Exactly as they appear, copy the lines of the listing from the one containing "(** ** Capture *)" through the final line, both included, and nothing else.
---
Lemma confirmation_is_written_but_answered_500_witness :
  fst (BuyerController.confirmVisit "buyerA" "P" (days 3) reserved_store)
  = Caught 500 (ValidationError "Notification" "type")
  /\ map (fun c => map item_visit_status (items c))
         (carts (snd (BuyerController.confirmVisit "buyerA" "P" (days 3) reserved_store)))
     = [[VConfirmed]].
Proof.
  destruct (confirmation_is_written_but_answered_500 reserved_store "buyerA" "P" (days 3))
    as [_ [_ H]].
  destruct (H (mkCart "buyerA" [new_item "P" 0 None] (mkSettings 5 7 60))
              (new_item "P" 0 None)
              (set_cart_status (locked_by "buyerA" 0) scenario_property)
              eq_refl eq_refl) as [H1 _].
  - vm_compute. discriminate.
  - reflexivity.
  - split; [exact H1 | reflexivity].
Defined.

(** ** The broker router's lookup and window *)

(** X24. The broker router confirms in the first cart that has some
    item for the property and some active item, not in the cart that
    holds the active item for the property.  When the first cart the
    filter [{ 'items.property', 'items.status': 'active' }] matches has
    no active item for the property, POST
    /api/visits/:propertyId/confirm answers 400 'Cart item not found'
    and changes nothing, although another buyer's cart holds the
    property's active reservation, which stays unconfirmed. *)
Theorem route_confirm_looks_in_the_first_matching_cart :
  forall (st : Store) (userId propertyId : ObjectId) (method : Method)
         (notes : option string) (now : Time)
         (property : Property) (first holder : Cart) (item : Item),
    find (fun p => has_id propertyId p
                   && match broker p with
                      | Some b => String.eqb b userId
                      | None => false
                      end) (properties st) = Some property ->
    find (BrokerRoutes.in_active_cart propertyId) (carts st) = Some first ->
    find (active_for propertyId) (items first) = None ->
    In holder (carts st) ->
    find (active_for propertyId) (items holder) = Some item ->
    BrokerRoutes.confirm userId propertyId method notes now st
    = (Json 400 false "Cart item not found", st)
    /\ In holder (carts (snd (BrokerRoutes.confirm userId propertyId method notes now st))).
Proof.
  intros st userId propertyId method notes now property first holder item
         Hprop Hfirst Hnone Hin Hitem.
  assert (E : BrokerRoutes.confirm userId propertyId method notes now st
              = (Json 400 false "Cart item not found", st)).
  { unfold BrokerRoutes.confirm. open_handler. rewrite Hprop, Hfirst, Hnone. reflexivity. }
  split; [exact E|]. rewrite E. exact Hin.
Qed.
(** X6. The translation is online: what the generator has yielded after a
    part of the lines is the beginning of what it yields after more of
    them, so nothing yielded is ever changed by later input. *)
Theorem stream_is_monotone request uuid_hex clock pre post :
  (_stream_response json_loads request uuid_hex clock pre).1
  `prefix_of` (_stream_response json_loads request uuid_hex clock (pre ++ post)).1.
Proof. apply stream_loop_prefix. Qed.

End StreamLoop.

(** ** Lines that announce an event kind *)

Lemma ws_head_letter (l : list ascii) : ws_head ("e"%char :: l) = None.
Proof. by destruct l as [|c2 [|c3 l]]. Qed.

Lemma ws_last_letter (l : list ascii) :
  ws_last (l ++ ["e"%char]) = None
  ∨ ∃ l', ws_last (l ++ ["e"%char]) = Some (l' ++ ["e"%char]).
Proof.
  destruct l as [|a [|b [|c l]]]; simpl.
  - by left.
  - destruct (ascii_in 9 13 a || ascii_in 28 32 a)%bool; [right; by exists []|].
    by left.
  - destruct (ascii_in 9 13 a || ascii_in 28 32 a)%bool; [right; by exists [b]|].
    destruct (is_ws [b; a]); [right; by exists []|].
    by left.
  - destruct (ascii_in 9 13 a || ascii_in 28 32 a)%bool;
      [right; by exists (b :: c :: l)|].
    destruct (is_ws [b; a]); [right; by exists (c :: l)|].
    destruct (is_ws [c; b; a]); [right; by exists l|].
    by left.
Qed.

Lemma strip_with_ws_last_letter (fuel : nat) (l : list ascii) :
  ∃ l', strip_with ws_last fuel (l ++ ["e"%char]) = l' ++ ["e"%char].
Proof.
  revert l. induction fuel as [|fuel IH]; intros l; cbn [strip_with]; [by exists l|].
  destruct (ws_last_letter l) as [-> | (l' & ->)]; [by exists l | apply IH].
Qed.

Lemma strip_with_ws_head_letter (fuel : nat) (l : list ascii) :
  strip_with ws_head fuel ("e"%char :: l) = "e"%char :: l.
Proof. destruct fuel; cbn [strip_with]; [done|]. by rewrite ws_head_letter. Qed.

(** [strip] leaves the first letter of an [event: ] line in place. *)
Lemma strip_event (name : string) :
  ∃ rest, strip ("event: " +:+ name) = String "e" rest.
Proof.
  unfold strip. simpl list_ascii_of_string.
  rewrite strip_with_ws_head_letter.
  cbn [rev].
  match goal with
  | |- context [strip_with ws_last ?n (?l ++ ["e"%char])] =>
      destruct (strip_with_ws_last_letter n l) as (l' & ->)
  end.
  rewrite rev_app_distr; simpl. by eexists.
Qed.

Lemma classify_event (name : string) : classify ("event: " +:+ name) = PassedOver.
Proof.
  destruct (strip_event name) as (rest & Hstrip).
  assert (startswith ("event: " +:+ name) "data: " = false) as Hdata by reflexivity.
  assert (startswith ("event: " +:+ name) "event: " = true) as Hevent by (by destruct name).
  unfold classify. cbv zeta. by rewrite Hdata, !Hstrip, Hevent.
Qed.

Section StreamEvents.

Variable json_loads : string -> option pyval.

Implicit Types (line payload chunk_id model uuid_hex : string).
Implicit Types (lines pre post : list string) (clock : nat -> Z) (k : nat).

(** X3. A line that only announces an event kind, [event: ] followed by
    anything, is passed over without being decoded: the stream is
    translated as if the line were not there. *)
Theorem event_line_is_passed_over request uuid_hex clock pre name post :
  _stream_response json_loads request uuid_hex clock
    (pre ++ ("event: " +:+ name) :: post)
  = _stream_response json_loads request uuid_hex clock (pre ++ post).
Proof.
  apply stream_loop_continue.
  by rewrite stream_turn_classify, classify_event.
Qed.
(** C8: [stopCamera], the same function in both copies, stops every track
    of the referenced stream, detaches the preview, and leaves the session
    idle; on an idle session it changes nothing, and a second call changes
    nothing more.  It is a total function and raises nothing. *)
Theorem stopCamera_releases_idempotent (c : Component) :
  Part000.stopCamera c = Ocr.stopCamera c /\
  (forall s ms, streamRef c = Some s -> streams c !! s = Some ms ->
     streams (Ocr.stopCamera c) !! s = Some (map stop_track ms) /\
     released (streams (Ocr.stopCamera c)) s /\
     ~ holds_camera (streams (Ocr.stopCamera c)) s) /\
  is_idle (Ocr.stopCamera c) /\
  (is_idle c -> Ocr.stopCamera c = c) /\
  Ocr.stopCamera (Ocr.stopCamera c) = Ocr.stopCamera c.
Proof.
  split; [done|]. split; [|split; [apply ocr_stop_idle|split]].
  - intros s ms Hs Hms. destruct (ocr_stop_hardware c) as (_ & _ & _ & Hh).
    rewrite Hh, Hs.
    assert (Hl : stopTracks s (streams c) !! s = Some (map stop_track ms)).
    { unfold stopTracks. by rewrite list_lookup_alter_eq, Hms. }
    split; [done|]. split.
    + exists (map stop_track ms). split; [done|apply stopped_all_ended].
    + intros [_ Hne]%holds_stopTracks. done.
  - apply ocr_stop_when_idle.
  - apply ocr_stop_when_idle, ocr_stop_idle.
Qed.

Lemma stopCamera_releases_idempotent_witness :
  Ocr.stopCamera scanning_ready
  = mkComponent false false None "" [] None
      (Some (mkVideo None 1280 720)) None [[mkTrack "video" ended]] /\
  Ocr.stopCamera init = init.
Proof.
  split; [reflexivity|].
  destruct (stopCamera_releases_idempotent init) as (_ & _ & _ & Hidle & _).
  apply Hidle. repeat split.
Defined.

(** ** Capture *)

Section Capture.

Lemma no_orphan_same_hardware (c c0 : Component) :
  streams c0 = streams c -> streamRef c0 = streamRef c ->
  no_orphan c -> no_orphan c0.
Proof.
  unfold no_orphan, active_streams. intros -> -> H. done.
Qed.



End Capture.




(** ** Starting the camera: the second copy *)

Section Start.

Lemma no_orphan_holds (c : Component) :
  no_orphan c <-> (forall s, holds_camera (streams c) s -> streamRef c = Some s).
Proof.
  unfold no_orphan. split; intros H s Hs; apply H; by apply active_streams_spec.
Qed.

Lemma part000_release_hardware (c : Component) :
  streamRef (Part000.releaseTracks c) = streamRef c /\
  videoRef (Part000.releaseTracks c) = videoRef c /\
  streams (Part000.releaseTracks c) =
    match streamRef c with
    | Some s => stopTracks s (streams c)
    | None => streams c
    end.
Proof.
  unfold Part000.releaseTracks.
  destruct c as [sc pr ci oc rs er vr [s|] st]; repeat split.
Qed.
---
● EXPECTED OUTPUT
(** ** Capture *)

Section Capture.

Lemma no_orphan_same_hardware (c c0 : Component) :
  streams c0 = streams c -> streamRef c0 = streamRef c ->
  no_orphan c -> no_orphan c0.
Proof.
  unfold no_orphan, active_streams. intros -> -> H. done.
Qed.



End Capture.




(** ** Starting the camera: the second copy *)

Section Start.

Lemma no_orphan_holds (c : Component) :
  no_orphan c <-> (forall s, holds_camera (streams c) s -> streamRef c = Some s).
Proof.
  unfold no_orphan. split; intros H s Hs; apply H; by apply active_streams_spec.
Qed.

Lemma part000_release_hardware (c : Component) :
  streamRef (Part000.releaseTracks c) = streamRef c /\
  videoRef (Part000.releaseTracks c) = videoRef c /\
  streams (Part000.releaseTracks c) =
    match streamRef c with
    | Some s => stopTracks s (streams c)
    | None => streams c
    end.
Proof.
  unfold Part000.releaseTracks.
  destruct c as [sc pr ci oc rs er vr [s|] st]; repeat split.
Qed.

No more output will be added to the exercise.